/---

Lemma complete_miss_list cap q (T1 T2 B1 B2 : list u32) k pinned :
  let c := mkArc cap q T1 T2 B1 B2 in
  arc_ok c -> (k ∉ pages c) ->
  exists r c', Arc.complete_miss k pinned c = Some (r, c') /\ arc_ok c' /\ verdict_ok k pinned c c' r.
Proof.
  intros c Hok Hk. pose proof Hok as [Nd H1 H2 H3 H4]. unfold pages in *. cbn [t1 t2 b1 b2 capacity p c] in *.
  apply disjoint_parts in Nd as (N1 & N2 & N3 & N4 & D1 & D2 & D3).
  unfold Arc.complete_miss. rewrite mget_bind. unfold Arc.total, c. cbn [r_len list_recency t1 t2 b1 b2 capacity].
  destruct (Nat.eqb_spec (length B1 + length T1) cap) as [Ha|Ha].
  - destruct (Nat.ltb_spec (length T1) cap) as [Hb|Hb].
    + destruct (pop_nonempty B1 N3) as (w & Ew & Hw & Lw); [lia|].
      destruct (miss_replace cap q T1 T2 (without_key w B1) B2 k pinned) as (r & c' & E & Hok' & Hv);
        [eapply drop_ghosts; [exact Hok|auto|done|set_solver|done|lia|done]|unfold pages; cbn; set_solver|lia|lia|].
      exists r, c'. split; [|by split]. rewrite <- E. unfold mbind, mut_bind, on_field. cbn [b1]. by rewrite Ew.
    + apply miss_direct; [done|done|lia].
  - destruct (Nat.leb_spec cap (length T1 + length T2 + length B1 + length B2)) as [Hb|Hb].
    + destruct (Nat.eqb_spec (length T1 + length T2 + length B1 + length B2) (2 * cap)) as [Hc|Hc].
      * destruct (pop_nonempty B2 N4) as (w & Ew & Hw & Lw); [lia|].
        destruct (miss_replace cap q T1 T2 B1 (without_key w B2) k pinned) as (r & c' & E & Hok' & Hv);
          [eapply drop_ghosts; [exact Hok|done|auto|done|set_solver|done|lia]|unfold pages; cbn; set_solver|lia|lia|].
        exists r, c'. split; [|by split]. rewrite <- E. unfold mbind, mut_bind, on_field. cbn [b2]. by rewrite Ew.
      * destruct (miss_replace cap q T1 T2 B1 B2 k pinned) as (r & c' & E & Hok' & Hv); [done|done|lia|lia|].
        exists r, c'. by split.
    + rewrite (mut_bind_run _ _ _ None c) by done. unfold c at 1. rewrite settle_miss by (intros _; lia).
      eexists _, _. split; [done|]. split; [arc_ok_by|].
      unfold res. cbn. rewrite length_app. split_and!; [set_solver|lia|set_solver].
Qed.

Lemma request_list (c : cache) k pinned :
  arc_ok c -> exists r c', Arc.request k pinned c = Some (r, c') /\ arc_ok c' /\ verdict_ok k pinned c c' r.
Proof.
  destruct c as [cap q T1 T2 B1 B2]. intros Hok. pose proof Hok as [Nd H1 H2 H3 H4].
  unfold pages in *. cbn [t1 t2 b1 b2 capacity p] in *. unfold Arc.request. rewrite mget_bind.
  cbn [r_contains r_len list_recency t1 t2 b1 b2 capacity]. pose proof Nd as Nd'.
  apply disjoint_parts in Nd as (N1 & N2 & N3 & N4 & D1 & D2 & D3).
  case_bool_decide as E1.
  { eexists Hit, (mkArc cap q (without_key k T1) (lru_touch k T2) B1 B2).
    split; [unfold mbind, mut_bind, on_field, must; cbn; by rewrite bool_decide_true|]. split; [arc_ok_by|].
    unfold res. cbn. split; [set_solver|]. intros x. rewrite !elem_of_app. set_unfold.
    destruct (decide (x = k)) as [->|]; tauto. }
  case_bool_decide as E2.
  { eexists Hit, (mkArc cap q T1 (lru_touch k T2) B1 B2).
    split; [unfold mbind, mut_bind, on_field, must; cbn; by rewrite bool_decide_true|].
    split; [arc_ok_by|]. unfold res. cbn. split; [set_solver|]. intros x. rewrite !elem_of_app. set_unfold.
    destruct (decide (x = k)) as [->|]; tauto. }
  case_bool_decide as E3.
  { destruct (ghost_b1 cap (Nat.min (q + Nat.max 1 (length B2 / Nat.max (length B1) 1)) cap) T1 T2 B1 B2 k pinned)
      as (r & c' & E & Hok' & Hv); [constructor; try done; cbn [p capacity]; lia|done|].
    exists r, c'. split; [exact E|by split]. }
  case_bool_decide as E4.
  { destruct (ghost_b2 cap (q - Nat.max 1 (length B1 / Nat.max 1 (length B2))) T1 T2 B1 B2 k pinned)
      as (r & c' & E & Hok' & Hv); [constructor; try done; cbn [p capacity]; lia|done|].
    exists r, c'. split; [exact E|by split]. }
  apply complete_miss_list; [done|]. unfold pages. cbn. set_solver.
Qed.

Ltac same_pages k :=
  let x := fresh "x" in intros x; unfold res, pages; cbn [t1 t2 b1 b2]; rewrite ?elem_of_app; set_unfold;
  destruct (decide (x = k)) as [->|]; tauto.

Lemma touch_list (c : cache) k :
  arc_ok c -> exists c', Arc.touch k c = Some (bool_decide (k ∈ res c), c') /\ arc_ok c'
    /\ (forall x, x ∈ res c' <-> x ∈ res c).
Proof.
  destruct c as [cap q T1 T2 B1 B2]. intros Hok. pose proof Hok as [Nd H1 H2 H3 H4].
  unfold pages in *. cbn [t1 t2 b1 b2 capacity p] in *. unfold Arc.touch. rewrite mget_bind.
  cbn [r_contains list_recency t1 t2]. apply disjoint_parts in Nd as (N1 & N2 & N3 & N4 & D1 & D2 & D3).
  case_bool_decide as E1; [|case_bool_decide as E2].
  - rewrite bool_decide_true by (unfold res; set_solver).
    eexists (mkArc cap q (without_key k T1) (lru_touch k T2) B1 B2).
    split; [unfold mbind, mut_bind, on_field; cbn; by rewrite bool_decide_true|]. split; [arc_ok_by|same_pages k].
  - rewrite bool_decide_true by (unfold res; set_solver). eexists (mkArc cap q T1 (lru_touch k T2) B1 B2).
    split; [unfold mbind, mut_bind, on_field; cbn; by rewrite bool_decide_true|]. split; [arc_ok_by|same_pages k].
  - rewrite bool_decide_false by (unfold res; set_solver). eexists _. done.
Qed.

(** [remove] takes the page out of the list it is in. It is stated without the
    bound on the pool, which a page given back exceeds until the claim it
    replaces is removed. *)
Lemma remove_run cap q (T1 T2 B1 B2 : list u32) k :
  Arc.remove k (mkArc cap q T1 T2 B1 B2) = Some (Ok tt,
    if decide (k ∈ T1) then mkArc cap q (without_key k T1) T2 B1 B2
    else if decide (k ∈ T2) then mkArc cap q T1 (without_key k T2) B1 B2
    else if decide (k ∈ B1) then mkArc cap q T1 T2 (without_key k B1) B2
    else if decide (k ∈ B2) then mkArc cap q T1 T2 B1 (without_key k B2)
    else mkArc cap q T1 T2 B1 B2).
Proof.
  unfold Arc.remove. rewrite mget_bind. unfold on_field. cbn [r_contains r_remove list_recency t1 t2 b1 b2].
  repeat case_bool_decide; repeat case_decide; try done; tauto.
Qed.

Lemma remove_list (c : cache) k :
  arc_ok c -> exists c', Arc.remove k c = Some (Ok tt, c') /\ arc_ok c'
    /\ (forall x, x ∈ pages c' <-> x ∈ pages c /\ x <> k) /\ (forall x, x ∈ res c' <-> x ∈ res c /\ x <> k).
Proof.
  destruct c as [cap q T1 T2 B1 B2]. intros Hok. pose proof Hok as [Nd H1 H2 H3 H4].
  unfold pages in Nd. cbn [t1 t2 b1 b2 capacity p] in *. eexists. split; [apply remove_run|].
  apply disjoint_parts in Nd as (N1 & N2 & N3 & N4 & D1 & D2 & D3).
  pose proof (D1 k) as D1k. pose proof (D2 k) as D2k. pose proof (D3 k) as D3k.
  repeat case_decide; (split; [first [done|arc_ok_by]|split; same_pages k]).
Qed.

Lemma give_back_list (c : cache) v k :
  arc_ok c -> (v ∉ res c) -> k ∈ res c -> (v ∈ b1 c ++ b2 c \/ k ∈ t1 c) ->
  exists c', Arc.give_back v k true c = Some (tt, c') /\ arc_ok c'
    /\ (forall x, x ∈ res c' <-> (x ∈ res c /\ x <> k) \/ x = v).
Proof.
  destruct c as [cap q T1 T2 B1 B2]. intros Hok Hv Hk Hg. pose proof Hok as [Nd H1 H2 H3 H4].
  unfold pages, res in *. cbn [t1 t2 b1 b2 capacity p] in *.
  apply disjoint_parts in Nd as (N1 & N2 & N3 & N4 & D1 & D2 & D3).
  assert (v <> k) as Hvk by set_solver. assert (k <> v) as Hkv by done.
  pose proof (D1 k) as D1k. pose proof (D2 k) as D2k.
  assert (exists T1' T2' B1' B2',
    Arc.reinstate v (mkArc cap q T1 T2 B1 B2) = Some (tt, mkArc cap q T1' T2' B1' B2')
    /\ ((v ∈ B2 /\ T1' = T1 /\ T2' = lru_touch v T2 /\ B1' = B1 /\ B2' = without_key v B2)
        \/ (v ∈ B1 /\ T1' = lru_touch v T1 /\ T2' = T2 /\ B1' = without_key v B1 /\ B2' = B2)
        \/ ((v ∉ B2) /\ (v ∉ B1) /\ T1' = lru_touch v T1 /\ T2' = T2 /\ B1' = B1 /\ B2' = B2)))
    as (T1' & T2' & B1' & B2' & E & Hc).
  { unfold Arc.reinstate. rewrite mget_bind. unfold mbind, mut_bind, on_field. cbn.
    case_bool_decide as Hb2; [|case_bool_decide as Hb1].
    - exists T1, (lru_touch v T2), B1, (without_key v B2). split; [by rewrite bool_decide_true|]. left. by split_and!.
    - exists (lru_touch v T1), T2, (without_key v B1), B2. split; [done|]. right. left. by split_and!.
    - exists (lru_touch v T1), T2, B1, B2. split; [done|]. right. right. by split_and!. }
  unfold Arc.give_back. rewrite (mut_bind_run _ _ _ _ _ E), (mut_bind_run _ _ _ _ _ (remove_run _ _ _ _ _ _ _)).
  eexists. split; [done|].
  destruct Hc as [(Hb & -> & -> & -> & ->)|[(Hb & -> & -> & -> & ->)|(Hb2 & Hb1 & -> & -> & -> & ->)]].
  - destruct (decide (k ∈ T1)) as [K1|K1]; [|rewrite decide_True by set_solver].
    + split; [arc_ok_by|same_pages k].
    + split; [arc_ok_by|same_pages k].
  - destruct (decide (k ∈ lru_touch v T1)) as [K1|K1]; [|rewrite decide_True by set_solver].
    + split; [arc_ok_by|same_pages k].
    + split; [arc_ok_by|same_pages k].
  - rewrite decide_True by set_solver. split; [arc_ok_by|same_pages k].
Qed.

\---
/---

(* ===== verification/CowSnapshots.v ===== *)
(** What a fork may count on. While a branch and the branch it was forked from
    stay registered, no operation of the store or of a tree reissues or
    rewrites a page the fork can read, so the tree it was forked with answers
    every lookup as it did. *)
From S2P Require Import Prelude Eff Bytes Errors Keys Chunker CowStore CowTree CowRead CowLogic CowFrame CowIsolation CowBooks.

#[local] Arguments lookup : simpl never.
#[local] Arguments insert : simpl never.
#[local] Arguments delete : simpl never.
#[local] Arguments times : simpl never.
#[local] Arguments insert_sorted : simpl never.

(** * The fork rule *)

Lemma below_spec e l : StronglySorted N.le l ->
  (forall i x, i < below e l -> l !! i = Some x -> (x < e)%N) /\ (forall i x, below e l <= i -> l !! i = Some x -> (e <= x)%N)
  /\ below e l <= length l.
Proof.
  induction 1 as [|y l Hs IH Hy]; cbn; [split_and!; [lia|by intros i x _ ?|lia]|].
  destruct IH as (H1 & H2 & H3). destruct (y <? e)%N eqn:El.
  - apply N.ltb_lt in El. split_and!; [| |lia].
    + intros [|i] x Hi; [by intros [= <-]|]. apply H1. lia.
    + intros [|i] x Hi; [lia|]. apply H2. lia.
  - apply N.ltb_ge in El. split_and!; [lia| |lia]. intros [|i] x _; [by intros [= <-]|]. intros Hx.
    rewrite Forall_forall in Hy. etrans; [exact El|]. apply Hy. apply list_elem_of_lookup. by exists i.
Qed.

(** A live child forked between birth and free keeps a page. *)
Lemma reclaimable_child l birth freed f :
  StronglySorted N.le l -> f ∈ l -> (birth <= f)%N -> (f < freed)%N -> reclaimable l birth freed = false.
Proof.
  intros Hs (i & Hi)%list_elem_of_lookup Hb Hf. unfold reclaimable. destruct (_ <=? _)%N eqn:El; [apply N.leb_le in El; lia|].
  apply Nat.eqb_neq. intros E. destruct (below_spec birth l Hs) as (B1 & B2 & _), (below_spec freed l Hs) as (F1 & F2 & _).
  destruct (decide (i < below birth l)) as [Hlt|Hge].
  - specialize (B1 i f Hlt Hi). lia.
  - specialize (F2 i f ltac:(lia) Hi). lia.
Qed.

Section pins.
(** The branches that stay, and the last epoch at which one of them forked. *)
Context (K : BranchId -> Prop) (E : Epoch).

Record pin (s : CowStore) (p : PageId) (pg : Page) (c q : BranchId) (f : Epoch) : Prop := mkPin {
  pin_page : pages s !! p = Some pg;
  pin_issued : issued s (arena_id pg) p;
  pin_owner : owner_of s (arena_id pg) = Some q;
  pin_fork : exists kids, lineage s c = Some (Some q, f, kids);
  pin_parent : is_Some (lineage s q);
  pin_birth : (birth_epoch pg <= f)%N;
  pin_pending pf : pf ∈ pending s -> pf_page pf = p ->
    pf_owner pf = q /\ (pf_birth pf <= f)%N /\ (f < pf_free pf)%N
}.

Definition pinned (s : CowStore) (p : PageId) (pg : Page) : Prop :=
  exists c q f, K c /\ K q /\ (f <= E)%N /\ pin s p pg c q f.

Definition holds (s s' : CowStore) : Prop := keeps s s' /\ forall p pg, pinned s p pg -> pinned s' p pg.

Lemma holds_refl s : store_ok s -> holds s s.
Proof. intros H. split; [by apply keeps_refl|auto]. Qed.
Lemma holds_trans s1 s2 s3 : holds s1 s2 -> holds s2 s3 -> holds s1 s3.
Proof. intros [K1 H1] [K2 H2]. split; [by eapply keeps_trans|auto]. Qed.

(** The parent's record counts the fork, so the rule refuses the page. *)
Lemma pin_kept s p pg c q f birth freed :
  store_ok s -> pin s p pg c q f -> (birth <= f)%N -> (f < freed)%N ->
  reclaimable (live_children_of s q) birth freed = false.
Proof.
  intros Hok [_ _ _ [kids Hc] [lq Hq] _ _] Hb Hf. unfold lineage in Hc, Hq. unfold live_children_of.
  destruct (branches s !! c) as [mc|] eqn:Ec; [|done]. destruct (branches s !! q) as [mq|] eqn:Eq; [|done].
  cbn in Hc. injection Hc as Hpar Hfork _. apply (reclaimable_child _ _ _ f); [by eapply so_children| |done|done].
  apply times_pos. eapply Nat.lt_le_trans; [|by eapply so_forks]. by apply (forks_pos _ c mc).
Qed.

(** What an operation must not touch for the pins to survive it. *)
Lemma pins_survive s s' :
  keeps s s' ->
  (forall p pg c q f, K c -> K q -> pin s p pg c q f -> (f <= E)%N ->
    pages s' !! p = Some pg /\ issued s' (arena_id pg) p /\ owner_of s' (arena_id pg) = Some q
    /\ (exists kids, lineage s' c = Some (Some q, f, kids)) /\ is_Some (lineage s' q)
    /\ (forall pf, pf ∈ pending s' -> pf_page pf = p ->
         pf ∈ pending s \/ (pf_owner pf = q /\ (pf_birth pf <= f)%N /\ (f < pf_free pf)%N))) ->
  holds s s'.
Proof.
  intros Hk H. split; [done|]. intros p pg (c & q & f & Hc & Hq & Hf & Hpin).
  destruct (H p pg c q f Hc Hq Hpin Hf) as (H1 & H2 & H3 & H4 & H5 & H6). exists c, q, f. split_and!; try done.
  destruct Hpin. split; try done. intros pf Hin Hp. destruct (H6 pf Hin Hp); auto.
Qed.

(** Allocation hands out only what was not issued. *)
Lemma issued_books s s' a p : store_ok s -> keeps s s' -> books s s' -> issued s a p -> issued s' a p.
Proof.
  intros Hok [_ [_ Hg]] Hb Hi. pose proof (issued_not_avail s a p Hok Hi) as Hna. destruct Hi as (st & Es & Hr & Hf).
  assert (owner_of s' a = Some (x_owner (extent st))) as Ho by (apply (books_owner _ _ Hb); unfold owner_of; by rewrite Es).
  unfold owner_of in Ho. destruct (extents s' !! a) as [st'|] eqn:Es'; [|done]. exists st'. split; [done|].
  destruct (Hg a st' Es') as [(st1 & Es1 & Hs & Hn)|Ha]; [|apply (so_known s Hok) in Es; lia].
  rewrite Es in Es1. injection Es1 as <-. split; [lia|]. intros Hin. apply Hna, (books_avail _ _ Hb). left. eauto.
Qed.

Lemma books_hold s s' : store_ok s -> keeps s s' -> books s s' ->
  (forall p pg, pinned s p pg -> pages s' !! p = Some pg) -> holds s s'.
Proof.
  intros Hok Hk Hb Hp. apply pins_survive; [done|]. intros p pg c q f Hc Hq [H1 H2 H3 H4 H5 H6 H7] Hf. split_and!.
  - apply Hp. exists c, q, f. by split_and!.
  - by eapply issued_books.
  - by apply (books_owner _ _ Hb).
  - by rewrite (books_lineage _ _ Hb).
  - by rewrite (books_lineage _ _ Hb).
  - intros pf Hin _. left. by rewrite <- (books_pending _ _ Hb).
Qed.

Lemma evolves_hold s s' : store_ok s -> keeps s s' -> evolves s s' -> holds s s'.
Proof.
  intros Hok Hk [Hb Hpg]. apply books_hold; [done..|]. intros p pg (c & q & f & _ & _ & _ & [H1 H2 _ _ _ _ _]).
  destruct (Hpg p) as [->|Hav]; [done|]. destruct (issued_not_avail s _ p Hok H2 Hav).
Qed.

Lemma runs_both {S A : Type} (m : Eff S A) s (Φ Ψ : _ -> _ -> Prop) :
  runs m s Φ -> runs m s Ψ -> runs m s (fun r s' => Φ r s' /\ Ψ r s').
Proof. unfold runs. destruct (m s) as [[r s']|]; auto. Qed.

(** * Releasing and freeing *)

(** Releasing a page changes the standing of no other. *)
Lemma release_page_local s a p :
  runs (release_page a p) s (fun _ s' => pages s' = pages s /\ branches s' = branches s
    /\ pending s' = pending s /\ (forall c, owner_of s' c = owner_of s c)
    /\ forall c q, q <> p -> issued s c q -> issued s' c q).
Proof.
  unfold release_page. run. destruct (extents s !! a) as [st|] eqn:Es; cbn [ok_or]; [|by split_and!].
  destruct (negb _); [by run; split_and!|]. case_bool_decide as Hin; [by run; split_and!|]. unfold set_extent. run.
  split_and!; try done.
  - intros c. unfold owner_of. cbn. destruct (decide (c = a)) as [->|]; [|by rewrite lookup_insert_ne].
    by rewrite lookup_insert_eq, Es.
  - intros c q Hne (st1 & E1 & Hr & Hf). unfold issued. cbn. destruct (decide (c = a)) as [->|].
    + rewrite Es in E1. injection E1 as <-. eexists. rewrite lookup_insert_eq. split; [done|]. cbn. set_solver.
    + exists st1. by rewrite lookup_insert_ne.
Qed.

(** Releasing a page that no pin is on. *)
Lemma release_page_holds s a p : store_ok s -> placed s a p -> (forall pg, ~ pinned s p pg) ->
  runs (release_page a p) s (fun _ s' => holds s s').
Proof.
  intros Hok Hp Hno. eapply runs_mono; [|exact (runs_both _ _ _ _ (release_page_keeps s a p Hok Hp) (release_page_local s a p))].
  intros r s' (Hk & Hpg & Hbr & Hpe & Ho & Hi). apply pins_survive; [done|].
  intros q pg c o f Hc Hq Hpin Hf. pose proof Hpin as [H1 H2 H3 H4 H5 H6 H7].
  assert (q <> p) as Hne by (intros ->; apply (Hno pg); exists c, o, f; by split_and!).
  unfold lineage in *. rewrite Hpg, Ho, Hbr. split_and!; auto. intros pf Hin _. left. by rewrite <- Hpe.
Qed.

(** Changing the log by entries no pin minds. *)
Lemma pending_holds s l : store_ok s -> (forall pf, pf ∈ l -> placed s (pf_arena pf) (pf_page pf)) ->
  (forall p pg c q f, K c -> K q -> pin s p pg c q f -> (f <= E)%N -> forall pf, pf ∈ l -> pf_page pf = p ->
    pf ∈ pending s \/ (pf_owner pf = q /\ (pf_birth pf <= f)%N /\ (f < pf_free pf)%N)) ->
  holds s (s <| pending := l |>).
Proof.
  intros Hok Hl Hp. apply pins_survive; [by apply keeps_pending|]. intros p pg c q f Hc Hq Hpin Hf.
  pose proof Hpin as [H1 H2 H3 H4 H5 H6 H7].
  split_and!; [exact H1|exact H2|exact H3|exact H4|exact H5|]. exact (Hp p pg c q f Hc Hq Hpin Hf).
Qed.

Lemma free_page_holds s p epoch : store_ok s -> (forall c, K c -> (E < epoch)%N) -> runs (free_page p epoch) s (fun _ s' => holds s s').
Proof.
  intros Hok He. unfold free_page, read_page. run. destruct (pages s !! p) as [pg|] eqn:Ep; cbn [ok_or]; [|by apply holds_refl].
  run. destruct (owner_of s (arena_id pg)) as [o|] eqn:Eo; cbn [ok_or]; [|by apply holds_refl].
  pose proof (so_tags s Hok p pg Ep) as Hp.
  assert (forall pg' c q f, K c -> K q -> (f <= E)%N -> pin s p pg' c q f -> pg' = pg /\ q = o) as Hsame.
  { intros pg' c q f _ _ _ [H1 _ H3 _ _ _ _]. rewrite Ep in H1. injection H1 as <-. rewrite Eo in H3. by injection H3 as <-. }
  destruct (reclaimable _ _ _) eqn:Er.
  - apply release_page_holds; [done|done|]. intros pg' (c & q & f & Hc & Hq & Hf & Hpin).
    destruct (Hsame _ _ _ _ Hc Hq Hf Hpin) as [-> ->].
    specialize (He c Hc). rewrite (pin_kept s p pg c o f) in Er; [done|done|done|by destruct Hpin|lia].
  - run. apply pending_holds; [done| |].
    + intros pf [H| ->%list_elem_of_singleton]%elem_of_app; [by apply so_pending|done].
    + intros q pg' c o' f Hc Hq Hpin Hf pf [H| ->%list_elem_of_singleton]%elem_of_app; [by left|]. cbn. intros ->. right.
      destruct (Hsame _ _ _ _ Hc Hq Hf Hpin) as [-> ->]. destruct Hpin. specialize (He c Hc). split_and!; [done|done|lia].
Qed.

\---

Gather each line from the entries above that includes the word "kids".

◆ **THE ANSWER**:
  pin_fork : exists kids, lineage s c = Some (Some q, f, kids);
  intros Hok [_ _ _ [kids Hc] [lq Hq] _ _] Hb Hf. unfold lineage in Hc, Hq. unfold live_children_of.
    /\ (exists kids, lineage s' c = Some (Some q, f, kids)) /\ is_Some (lineage s' q)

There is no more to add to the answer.